(* ===== verification/RtBorrow.v ===== *)
(** Borrowing real-time runtime between processors: balance_runtime() and the
    hotplug callback of kernel/sched/rt.c.

    A group has an rt_rq on every processor ([cpu_rt g cpu]); [span] are the
    processors of the root domain and [rt_groups] the groups that for_each_rt_rq()
    visits.  The lock of the group's bandwidth is held during each operation, so
    that an operation is one step.  RtSmp.v uses these functions on the machine of
    the multiprocessor files, where rq_online_rt() and rq_offline_rt() (RtPush.v)
    and the hotplug callback call them. *)

From S2P Require Import Prelude KList Sched.

Record smp_rt := mkSmp {
  span : list nat;                         (* rd->span *)
  rt_groups : list nat;
  group_bw : nat -> rt_bandwidth;          (* tg->rt_bandwidth *)
  cpu_rt : nat -> nat -> rt_rq;            (* tg->rt_rq[cpu] *)
  share_feat : bool;                       (* sched_feat(RT_RUNTIME_SHARE) *)
  smp_running : bool }.                    (* scheduler_running *)
#[export] Instance eta_smp : Eta smp_rt := fun r =>
  mkSmp r.(span) r.(rt_groups) r.(group_bw) r.(cpu_rt) r.(share_feat) r.(smp_running).

Definition upd_cpu_rt (g c : nat) (f : rt_rq -> rt_rq) (s : smp_rt) : smp_rt :=
  s <| cpu_rt ::= fun m h i => if (h =? g)%nat && (i =? c)%nat then f (m g c) else m h i |>.

(** do_balance_runtime(): the loop over the other processors, with [more] *)
Fixpoint balance_loop (g c : nat) (weight rt_period : Z) (cpus : list nat) (more : Z) (s : smp_rt) : Z * smp_rt :=
  match cpus with
  | [] => (more, s)
  | i :: cpus =>
      if (i =? c)%nat then balance_loop g c weight rt_period cpus more s
      else if rt_runtime (cpu_rt s g i) =? RUNTIME_INF then balance_loop g c weight rt_period cpus more s
      else
        let diff := s64 (u64 (rt_runtime (cpu_rt s g i) - rt_time (cpu_rt s g i))) in
        if 0 <? diff then
          let diff := s64 (diff / weight) in
          let diff := if rt_period <? u64 (rt_runtime (cpu_rt s g c) + diff)
                      then s64 (u64 (rt_period - rt_runtime (cpu_rt s g c))) else diff in
          let s := upd_cpu_rt g i (fun r => r <| rt_runtime ::= fun x => u64 (x - diff) |>) s in
          let s := upd_cpu_rt g c (fun r => r <| rt_runtime ::= fun x => u64 (x + diff) |>) s in
          let more := 1 in
          if rt_runtime (cpu_rt s g c) =? rt_period then (more, s)
          else balance_loop g c weight rt_period cpus more s
        else balance_loop g c weight rt_period cpus more s
  end.
Definition do_balance_runtime (g c : nat) (s : smp_rt) : Z * smp_rt :=
  let weight := Z.of_nat (length (span s)) in
  let rt_period := rtb_period (group_bw s g) in
  balance_loop g c weight rt_period (span s) 0 s.

(** balance_runtime() *)
Definition balance_runtime (g c : nat) (s : smp_rt) : Z * smp_rt :=
  let more := 0 in
  if negb (share_feat s) then (more, s)
  else if rt_runtime (cpu_rt s g c) <? rt_time (cpu_rt s g c) then do_balance_runtime g c s
  else (more, s).

(** __disable_runtime(): the loop that takes back what was lent, with what is
    still wanted *)
Fixpoint reclaim_loop (g c : nat) (cpus : list nat) (want : Z) (s : smp_rt) : Z * smp_rt :=
  match cpus with
  | [] => (want, s)
  | i :: cpus =>
      if (i =? c)%nat || (rt_runtime (cpu_rt s g i) =? RUNTIME_INF) then reclaim_loop g c cpus want s
      else
        let '(want, s) :=
          if 0 <? want then
            let diff := Z.min (s64 (rt_runtime (cpu_rt s g i))) want in
            let s := upd_cpu_rt g i (fun r => r <| rt_runtime ::= fun x => u64 (x - diff) |>) s in
            (s64 (want - diff), s)
          else
            let s := upd_cpu_rt g i (fun r => r <| rt_runtime ::= fun x => u64 (x - want) |>) s in
            (s64 (want - want), s) in
        if want =? 0 then (want, s) else reclaim_loop g c cpus want s
  end.

(** The body of for_each_rt_rq() in __disable_runtime(); [None] is the BUG_ON() *)
Definition disable_group (c g : nat) (s : smp_rt) : option smp_rt :=
  let b := rtb_runtime (group_bw s g) in
  let r := rt_runtime (cpu_rt s g c) in
  let balanced := upd_cpu_rt g c (fun r => r <| rt_runtime := RUNTIME_INF |>) in
  if (r =? RUNTIME_INF) || (r =? b) then Some (balanced s)
  else
    let want := s64 (u64 (b - r)) in
    let '(want, s) := reclaim_loop g c (span s) want s in
    if c_true want then None else Some (balanced s).

Fixpoint disable_groups (c : nat) (groups : list nat) (s : smp_rt) : option smp_rt :=
  match groups with
  | [] => Some s
  | g :: groups =>
      match disable_group c g s with
      | None => None
      | Some s => disable_groups c groups s
      end
  end.
Definition __disable_runtime (c : nat) (s : smp_rt) : option smp_rt :=
  if negb (smp_running s) then Some s else disable_groups c (rt_groups s) s.
Definition disable_runtime (c : nat) (s : smp_rt) : option smp_rt := __disable_runtime c s.

(** __enable_runtime(): the body of for_each_rt_rq(), and the function *)
Definition enable_group (c g : nat) (s : smp_rt) : smp_rt :=
  let b := rtb_runtime (group_bw s g) in
  let s := upd_cpu_rt g c (fun r => r <| rt_runtime := b |>) s in
  let s := upd_cpu_rt g c (fun r => r <| rt_time := 0 |>) s in
  upd_cpu_rt g c (fun r => r <| rt_throttled := 0 |>) s.
Definition __enable_runtime (c : nat) (s : smp_rt) : smp_rt :=
  if negb (smp_running s) then s else fold_left (fun s g => enable_group c g s) (rt_groups s) s.
Definition enable_runtime (c : nat) (s : smp_rt) : smp_rt := __enable_runtime c s.

(** update_runtime(): an action and its variant during suspend are one; the
    result says whether the action concerns it (NOTIFY_OK) *)
Inductive cpu_action := CPU_DOWN_PREPARE | CPU_DOWN_FAILED | CPU_ONLINE | CPU_OTHER.
Definition update_runtime (action : cpu_action) (cpu : nat) (s : smp_rt) : option (bool * smp_rt) :=
  match action with
  | CPU_DOWN_PREPARE =>
      match disable_runtime cpu s with None => None | Some s => Some (true, s) end
  | CPU_DOWN_FAILED | CPU_ONLINE => Some (true, enable_runtime cpu s)
  | CPU_OTHER => Some (false, s)
  end.
(** ** The overloaded runqueues *)

(** rt_overloaded(); [rq->rd] is set from sched_init() on *)
Definition rt_overloaded (c : nat) (s : smp) : Z :=
  match rq_rd (cpus s c) with Some d => rto_count (rds s d) | None => 0 end.
(** rt_set_overload(), rt_clear_overload(); rto_count is an atomic_t *)
Definition upd_my_rd (c : nat) (f : root_domain -> root_domain) (s : smp) : smp :=
  match rq_rd (cpus s c) with Some d => upd_rd d f s | None => s end.
Definition rt_set_overload (c : nat) (s : smp) : smp :=
  if negb (c_true (rq_online (cpus s c))) then s
  else
    let s := upd_my_rd c (fun d => d <| rto_mask ::= cpumask_set_cpu c |>) s in
    upd_my_rd c (fun d => d <| rto_count ::= fun n => s32 (n + 1) |>) s.
Definition rt_clear_overload (c : nat) (s : smp) : smp :=
  if negb (c_true (rq_online (cpus s c))) then s
  else
    let s := upd_my_rd c (fun d => d <| rto_count ::= fun n => s32 (n - 1) |>) s in
    upd_my_rd c (fun d => d <| rto_mask ::= cpumask_clear_cpu c |>) s.

(** update_rt_migration() *)
Definition update_rt_migration (c : nat) (s : smp) : smp :=
  if c_true (rt_nr_migratory (crts s c)) && (1 <? rt_nr_total (crts s c)) then
    if negb (c_true (overloaded (crts s c))) then
      let s := rt_set_overload c s in
      upd_rts c (fun r => r <| overloaded := 1 |>) s
    else s
  else if c_true (overloaded (crts s c)) then
    let s := rt_clear_overload c s in
    upd_rts c (fun r => r <| overloaded := 0 |>) s
  else s.

(** inc_rt_migration(), dec_rt_migration() on the entity of the task [p] *)
Definition inc_rt_migration (c p : nat) (s : smp) : smp :=
  let s := upd_rts c (fun r => r <| rt_nr_total ::= fun n => u32 (n + 1) |>) s in
  let s := if 1 <? nr_cpus_allowed s p
           then upd_rts c (fun r => r <| rt_nr_migratory ::= fun n => u32 (n + 1) |>) s else s in
  update_rt_migration c s.
Definition dec_rt_migration (c p : nat) (s : smp) : smp :=
  let s := upd_rts c (fun r => r <| rt_nr_total ::= fun n => u32 (n - 1) |>) s in
  let s := if 1 <? nr_cpus_allowed s p
           then upd_rts c (fun r => r <| rt_nr_migratory ::= fun n => u32 (n - 1) |>) s else s in
  update_rt_migration c s.

(** has_pushable_tasks(), enqueue_pushable_task(), dequeue_pushable_task() *)
Definition has_pushable_tasks (c : nat) (s : smp) : bool := negb (plist_head_empty (pushable_tasks (crts s c))).
Definition enqueue_pushable_task (c p : nat) (s : smp) : smp :=
  let s := upd_rts c (fun r => r <| pushable_tasks ::= plist_del p |>) s in
  let prio := t_prio (stasks s p) in
  let s := upd_rts c (fun r => r <| pushable_tasks ::= plist_add p prio |>) s in
  if prio <? highest_next (crts s c) then upd_rts c (fun r => r <| highest_next := prio |>) s else s.
Definition dequeue_pushable_task (c p : nat) (s : smp) : smp :=
  let s := upd_rts c (fun r => r <| pushable_tasks ::= plist_del p |>) s in
  if has_pushable_tasks c s then
    let p := plist_first (pushable_tasks (crts s c)) in
    let prio := t_prio (stasks s p) in
    upd_rts c (fun r => r <| highest_next := prio |>) s
  else upd_rts c (fun r => r <| highest_next := MAX_RT_PRIO |>) s.

(** on_rt_rq() *)
Definition on_rt_rq (p : nat) (s : smp) : bool := negb (list_empty (slinks s) (STask p)).
Definition push_ok E s : Prop := forall c, is_cpu c = true -> push_cpu (E c) s c.
(** A waiting task that may run on several processors. *)
Definition eligible qs s c p : Prop := queued qs c p /\ cpu_curr s c <> p /\ migratory s p = true.
Definition rt_inv qs s : Prop := array_ok qs s /\ push_ok (eligible qs s) s.

Lemma step_curr c s s' d : step_frame c s s' -> cpu_curr s' d = cpu_curr s d.
Proof. intros F. unfold cpu_curr, crq. by rewrite (rb_curr _ _ _ (cb_rq _ _ _ (sf_cpu _ _ _ F d))). Qed.
Lemma step_migratory c s s' p : step_frame c s s' -> migratory s' p = migratory s p.
Proof. intros F. unfold migratory. by rewrite (task_same_nr s s') by apply F. Qed.

Lemma eligible_step c qs s s' d p : step_frame c s s' -> eligible qs s' d p <-> eligible qs s d p.
Proof. intros F. unfold eligible. by rewrite (step_curr c s s'), (step_migratory c s s'). Qed.

(** One runqueue's list is rebuilt, the others are as they were. *)
Lemma push_step c E E' s s' : step_frame c s s' -> (forall d p, d <> c -> E' d p <-> E d p) ->
  push_ok E s -> push_cpu (E' c) s' c -> push_ok E' s'.
Proof.
  intros F HE Hp Hc d Hd. destruct (decide (d = c)) as [->|Hne]; [done|].
  destruct (sf_cpu _ _ _ F d) as [_ _ [?|Er] _ _ _ _]; [done|].
  apply (push_cpu_same (E d) (E' d) s s'); [by intros; apply HE|intros; apply (task_part c s s'); done|..|by apply Hp];
    unfold crts; by rewrite Er.
Qed.

Lemma rt_inv_calm qs s s' : calm s s' -> rt_inv qs s -> rt_inv qs s'.
Proof.
  intros Hc [Ha Hp]. split; [by eapply array_calm|].
  intros d Hd. apply (push_cpu_same (eligible qs s d) _ s s'); [..|by apply Hp].
  - intros p. apply (eligible_step d). by apply step_calm.
  - intros p _. apply (cm_task _ _ Hc).
  - unfold crts. by rewrite (cs_rts _ _ (cm_cpu _ _ Hc d)).
  - unfold crts. by rewrite (cs_rts _ _ (cm_cpu _ _ Hc d)).
Qed.

Lemma inc_nr_calm_but c s : step_frame c s (inc_nr_running c s) /\ nr_running (crq (inc_nr_running c s) c) = u32 (nr_running (crq s c) + 1).
Proof. split; [apply step_nr|]. unfold inc_nr_running, crq, upd_crq, upd_cpu. cbn. by rewrite Nat.eqb_refl. Qed.
Lemma dec_nr_calm_but c s : step_frame c s (dec_nr_running c s) /\ nr_running (crq (dec_nr_running c s) c) = u32 (nr_running (crq s c) - 1).
Proof. split; [apply step_nr|]. unfold dec_nr_running, crq, upd_crq, upd_cpu. cbn. by rewrite Nat.eqb_refl. Qed.

(** The rest of the runqueue is nobody's business here. *)
Lemma rt_inv_crq c f qs s : (forall r, rq_curr (f r) = rq_curr r) -> rt_inv qs s -> rt_inv qs (upd_crq c f s).
Proof.
  intros Hf [[H1 H2 H3 H4] Hp]. set (s' := upd_crq _ _ _).
  assert (forall d, crts s' d = crts s d /\ crt s' d = crt s d /\ cpu_curr s' d = cpu_curr s d /\
    rq_rd (cpus s' d) = rq_rd (cpus s d) /\ rq_online (cpus s' d) = rq_online (cpus s d)) as H.
  { intros d. unfold s', cpu_curr, crts, crt, crq, upd_crq, upd_cpu. cbn. destruct (Nat.eqb_spec d c) as [->|]; [|done]. cbn. by rewrite Hf. }
  split; [split; try done|].
  - intros d Hd. destruct (H d) as (E1 & E2 & _). apply (cpu_array_same _ s); [done|by rewrite E2|done|by apply H3].
  - apply (rd_ok_same s); [|done|done]. intros d x. destruct (H x) as (E1 & _ & _ & E4 & E5). apply over_same; [done..|by rewrite E1].
  - intros d Hd. destruct (H d) as (E1 & _ & E3 & _). apply (push_cpu_same (eligible qs s d) _ s s'); [|done|by rewrite E1..|by apply Hp].
    intros p. unfold eligible. by rewrite E3.
Qed.
Lemma rt_inv_nr c f qs s : rt_inv qs s -> rt_inv qs (upd_crq c (fun r => r <| nr_running ::= f |>) s).
Proof. by apply rt_inv_crq. Qed.

(** A task that is on no queue. *)
Definition absent qs p : Prop := forall d, ~ queued qs d p.

Lemma off_rt_rq qs s p : array_ok qs s -> absent qs p -> on_rt_rq p s = false.
Proof. intros Ha Hp. unfold on_rt_rq. by rewrite (sl_off _ _ _ (ao_linked _ _ Ha) Hp). Qed.
Lemma is_on_rt_rq qs s c p : array_ok qs s -> queued qs c p -> on_rt_rq p s = true.
Proof. intros Ha Hp. unfold on_rt_rq. by rewrite (sl_on _ _ _ _ (ao_linked _ _ Ha) Hp). Qed.

Definition qs_enqueue s (c p : nat) (head : bool) qs : nat -> Z -> list nat :=
  upd_qs c (qs_add head (t_prio (stasks s p)) p (qs c)) qs.
Definition qs_dequeue (c p : nat) qs : nat -> Z -> list nat := upd_qs c (qs_del p (qs c)) qs.

(** Who becomes and who stays eligible. *)
Lemma eligible_enqueue qs qs' s c p : (forall d x, queued qs' d x <-> queued qs d x \/ (d = c /\ x = p)) ->
  (forall x, eligible qs' s c x <-> eligible qs s c x \/ (x = p /\ (cpu_curr s c <> p /\ migratory s p = true))) /\
  (forall d x, d <> c -> eligible qs' s d x <-> eligible qs s d x).
Proof.
  intros Hqs. split.
  - intros x. unfold eligible. rewrite Hqs. split.
    + intros ([?|[_ ->]] & ? & ?); [left|right]; auto.
    + intros [(? & ? & ?)|(-> & ? & ?)]; auto.
  - intros d x Hd. unfold eligible. rewrite Hqs. split; intros (H & ? & ?); (split; [|done]); tauto.
Qed.
Lemma eligible_dequeue qs qs' s c p : (forall d x, queued qs' d x <-> queued qs d x /\ ~ (d = c /\ x = p)) ->
  (forall x, eligible qs' s c x <-> eligible qs s c x /\ x <> p) /\
  (forall d x, d <> c -> eligible qs' s d x <-> eligible qs s d x).
Proof.
  intros Hqs. split.
  - intros x. unfold eligible. rewrite Hqs. split; intros H; destruct_and?; split_and?; auto; by intros [_ ->].
  - intros d x Hd. unfold eligible. rewrite Hqs. split; intros (H & ? & ?); (split; [|done]); tauto.
Qed.

(** enqueue_task_rt() *)
Lemma enqueue_rt_ok qs s c p flags : rt_inv qs s -> is_cpu c = true -> task_cpu s p = c -> absent qs p ->
  in_range (t_prio (stasks s p)) -> task_ptr p ->
  let s' := enqueue_task_rt c p flags s in
  rt_inv (qs_enqueue s c p (has_flag flags ENQUEUE_HEAD) qs) s' /\ step_frame c s s' /\
  nr_running (crq s' c) = u32 (nr_running (crq s c) + 1).
Proof.
  intros Hinv Hc Hcpu Hq Hi Hptr s'. set (head := has_flag flags ENQUEUE_HEAD) in *.
  set (s1 := if has_flag flags ENQUEUE_WAKEUP then upd_stask p (fun t => t <| t_rt ::= fun e => e <| rt_timeout := 0 |> |>) s else s).
  assert (calm s s1) as C1 by (unfold s1; case_match; auto with calm).
  assert (t_prio (stasks s1 p) = t_prio (stasks s p)) as Ep by apply (cm_task _ _ C1 p).
  assert (task_cpu s1 p = c) as Ec by (unfold task_cpu; by rewrite (cm_thread _ _ C1)).
  destruct (rt_inv_calm _ _ _ C1 Hinv) as [Ha Hp].
  set (s2 := __enqueue_rt_entity head p s1). destruct (enqueue_entity_ok qs s1 c p head Ha Hc Ec Hq) as [A2 [F2 T2 Q2 U2 V2]]; [by rewrite Ep|done|].
  fold s2 in A2, F2, T2, Q2, U2, V2. set (qs' := upd_qs c _ qs) in A2.
  assert (qs_enqueue s c p head qs = qs') as -> by (unfold qs', qs_enqueue; by rewrite Ep).
  assert (forall d x, queued qs' d x <-> queued qs d x \/ (d = c /\ x = p)) as Hqs by (intros; apply queued_add; by rewrite Ep).
  set (s3 := if negb (task_current s2 c p) && migratory s2 p then enqueue_pushable_task c p s2 else s2).
  assert (s' = inc_nr_running c s3) as ->.
  { unfold s', enqueue_task_rt, enqueue_rt_entity, dequeue_rt_stack. cbv zeta. fold s1. rewrite (off_rt_rq qs s1 p Ha Hq).
    unfold s3, migratory. reflexivity. }
  assert (push_frame c s2 s3) as F3 by (unfold s3; case_match; [apply enqueue_pushable_frame|apply push_frame_refl]).
  assert (push_cpu (eligible qs' s3 c) s3 c) as P3.
  { assert (push_cpu (eligible qs s1 c) s2 c) as P2.
    { apply (push_cpu_same (eligible qs s1 c) _ s1 s2); [done|by rewrite T2|done|done|by apply Hp]. }
    eapply push_cpu_iff; [|apply push_maybe; [|exact P2]; rewrite T2, Ep; unfold in_range in Hi; lia].
    intros x. rewrite (eligible_step c qs' s2 s3), (eligible_step c qs' s1 s2) by (done || apply F3).
    unfold task_current. rewrite (step_curr c s1 s2 c F2), (step_migratory c s1 s2 p F2), andb_true_iff, negb_true_iff, Nat.eqb_neq.
    by apply eligible_enqueue. }
  assert (step_frame c s s3) as G3 by (etrans; [by apply step_calm|]; etrans; [exact F2|apply F3]).
  destruct (inc_nr_calm_but c s3) as [G4 ->]. split; [apply rt_inv_nr; split|].
  - by eapply array_push.
  - apply (push_step c (eligible qs s) _ s); [done|..|by apply Hinv|done].
    intros d x Hd. rewrite (eligible_step c qs' s s3) by done. by apply (eligible_enqueue qs qs' s c p).
  - split; [by etrans|]. rewrite (qf_rq _ _ _ F3), Q2. f_equal. f_equal. apply (cm_cpu _ _ C1 c).
Qed.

- - -

### [About this task]
Among the lines of the listing above, which ones contain the word "etrans"? Show them.

### [Written solution]
  assert (step_frame c s s3) as G3 by (etrans; [by apply step_calm|]; etrans; [exact F2|apply F3]).
  - split; [by etrans|]. rewrite (qf_rq _ _ _ F3), Q2. f_equal. f_equal. apply (cm_cpu _ _ C1 c).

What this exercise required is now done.